GIVEN ENTRIES ::

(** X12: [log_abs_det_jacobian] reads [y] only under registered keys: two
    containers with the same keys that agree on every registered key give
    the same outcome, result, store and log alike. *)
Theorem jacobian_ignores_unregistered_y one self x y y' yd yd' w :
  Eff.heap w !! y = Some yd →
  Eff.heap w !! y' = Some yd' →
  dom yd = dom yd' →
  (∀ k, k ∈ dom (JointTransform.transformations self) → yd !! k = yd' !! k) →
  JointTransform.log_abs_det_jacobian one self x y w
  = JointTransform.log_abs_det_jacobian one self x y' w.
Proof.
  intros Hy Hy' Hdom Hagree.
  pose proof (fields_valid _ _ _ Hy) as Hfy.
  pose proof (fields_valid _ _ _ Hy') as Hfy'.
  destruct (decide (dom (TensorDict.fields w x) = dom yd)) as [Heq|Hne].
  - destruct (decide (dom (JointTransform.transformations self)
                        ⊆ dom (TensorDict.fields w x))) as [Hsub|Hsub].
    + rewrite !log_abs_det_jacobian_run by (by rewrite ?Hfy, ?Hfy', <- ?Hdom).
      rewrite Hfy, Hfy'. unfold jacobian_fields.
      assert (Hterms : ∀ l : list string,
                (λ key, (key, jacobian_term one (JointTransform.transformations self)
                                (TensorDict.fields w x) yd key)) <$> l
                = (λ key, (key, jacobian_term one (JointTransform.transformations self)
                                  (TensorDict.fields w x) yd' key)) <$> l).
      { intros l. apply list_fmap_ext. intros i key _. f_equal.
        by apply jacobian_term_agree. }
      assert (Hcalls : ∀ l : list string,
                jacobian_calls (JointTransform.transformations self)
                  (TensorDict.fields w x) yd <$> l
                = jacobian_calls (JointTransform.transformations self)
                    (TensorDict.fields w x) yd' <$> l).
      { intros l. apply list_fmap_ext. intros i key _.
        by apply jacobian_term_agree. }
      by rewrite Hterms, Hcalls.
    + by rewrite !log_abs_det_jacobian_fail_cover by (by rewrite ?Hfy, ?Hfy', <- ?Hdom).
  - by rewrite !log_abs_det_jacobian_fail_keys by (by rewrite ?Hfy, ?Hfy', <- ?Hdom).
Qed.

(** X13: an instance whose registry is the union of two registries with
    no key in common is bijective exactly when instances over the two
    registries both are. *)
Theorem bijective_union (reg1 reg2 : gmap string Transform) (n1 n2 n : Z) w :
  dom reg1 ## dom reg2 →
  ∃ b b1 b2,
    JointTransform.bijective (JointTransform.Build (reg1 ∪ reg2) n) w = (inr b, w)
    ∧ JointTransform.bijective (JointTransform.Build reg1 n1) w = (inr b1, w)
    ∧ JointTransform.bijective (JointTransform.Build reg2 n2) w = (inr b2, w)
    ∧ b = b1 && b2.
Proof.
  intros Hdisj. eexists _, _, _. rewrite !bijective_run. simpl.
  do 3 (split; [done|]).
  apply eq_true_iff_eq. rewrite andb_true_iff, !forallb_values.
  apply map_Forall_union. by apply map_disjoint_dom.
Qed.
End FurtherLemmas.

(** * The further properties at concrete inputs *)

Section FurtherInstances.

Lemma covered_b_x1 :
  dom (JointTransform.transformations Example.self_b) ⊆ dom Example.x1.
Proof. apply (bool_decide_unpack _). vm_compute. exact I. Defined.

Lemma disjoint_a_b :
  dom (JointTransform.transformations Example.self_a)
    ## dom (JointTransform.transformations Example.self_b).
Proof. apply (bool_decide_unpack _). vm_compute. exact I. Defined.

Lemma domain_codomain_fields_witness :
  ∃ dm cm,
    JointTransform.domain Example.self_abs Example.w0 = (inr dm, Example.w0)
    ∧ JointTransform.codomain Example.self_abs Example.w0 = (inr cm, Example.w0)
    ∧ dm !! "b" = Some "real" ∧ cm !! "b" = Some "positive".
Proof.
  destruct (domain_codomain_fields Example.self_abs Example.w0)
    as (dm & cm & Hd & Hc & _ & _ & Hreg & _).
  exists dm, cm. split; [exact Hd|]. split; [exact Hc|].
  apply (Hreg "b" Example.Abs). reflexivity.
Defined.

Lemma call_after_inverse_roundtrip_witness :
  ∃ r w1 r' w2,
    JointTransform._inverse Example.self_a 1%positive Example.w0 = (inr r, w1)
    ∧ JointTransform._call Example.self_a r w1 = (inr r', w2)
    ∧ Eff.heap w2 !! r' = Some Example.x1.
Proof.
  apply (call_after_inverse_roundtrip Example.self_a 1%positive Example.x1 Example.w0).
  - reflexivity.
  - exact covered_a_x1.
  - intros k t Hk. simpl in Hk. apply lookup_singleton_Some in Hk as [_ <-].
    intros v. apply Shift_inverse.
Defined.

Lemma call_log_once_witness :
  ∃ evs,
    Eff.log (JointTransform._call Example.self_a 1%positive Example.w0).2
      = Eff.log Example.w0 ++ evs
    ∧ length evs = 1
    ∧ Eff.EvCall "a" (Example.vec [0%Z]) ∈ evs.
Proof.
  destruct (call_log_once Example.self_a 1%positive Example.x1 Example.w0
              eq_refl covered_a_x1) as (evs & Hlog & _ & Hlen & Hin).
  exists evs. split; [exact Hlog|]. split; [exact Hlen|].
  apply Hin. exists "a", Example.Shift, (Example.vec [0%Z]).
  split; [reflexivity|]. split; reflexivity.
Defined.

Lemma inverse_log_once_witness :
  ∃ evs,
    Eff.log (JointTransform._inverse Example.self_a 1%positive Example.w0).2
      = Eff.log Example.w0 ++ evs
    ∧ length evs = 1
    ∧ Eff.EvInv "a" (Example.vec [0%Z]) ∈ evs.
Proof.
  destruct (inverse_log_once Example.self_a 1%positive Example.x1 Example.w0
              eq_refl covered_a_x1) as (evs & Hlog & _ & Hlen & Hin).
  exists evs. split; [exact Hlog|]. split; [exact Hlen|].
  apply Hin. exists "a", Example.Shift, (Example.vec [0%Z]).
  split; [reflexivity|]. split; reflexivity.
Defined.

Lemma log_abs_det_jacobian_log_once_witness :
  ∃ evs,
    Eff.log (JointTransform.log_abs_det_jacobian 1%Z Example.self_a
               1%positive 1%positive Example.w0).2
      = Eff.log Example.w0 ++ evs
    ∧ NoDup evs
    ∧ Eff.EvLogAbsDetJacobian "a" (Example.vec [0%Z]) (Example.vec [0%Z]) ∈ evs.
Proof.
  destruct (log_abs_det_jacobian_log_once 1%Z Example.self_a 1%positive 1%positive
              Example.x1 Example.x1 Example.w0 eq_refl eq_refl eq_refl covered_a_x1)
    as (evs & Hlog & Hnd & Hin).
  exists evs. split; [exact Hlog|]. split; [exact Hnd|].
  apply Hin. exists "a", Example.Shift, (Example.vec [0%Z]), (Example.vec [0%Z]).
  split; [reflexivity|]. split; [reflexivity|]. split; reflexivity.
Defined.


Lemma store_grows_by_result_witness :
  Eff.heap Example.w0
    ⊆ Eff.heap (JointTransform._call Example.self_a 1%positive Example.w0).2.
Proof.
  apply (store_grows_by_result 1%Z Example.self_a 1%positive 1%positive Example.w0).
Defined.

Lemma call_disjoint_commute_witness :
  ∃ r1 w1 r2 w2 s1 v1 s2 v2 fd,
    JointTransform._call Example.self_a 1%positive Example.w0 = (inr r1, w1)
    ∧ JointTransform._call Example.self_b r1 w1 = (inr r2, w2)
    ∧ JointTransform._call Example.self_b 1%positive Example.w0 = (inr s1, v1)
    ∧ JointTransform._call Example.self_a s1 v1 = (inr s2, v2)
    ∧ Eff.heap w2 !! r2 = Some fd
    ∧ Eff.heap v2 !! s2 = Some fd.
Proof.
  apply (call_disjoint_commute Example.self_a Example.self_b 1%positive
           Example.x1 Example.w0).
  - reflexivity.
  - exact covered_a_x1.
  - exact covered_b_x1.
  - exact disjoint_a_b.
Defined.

ASSIGNED TASK ::
Starting with the line that contains "exists evs. split; [exact Hlog|]. split; [exact Hnd|].", output every line through the end of the listing above, unchanged.

TASK ANSWER ::
  exists evs. split; [exact Hlog|]. split; [exact Hnd|].
  apply Hin. exists "a", Example.Shift, (Example.vec [0%Z]), (Example.vec [0%Z]).
  split; [reflexivity|]. split; [reflexivity|]. split; reflexivity.
Defined.


Lemma store_grows_by_result_witness :
  Eff.heap Example.w0
    ⊆ Eff.heap (JointTransform._call Example.self_a 1%positive Example.w0).2.
Proof.
  apply (store_grows_by_result 1%Z Example.self_a 1%positive 1%positive Example.w0).
Defined.

Lemma call_disjoint_commute_witness :
  ∃ r1 w1 r2 w2 s1 v1 s2 v2 fd,
    JointTransform._call Example.self_a 1%positive Example.w0 = (inr r1, w1)
    ∧ JointTransform._call Example.self_b r1 w1 = (inr r2, w2)
    ∧ JointTransform._call Example.self_b 1%positive Example.w0 = (inr s1, v1)
    ∧ JointTransform._call Example.self_a s1 v1 = (inr s2, v2)
    ∧ Eff.heap w2 !! r2 = Some fd
    ∧ Eff.heap v2 !! s2 = Some fd.
Proof.
  apply (call_disjoint_commute Example.self_a Example.self_b 1%positive
           Example.x1 Example.w0).
  - reflexivity.
  - exact covered_a_x1.
  - exact covered_b_x1.
  - exact disjoint_a_b.
Defined.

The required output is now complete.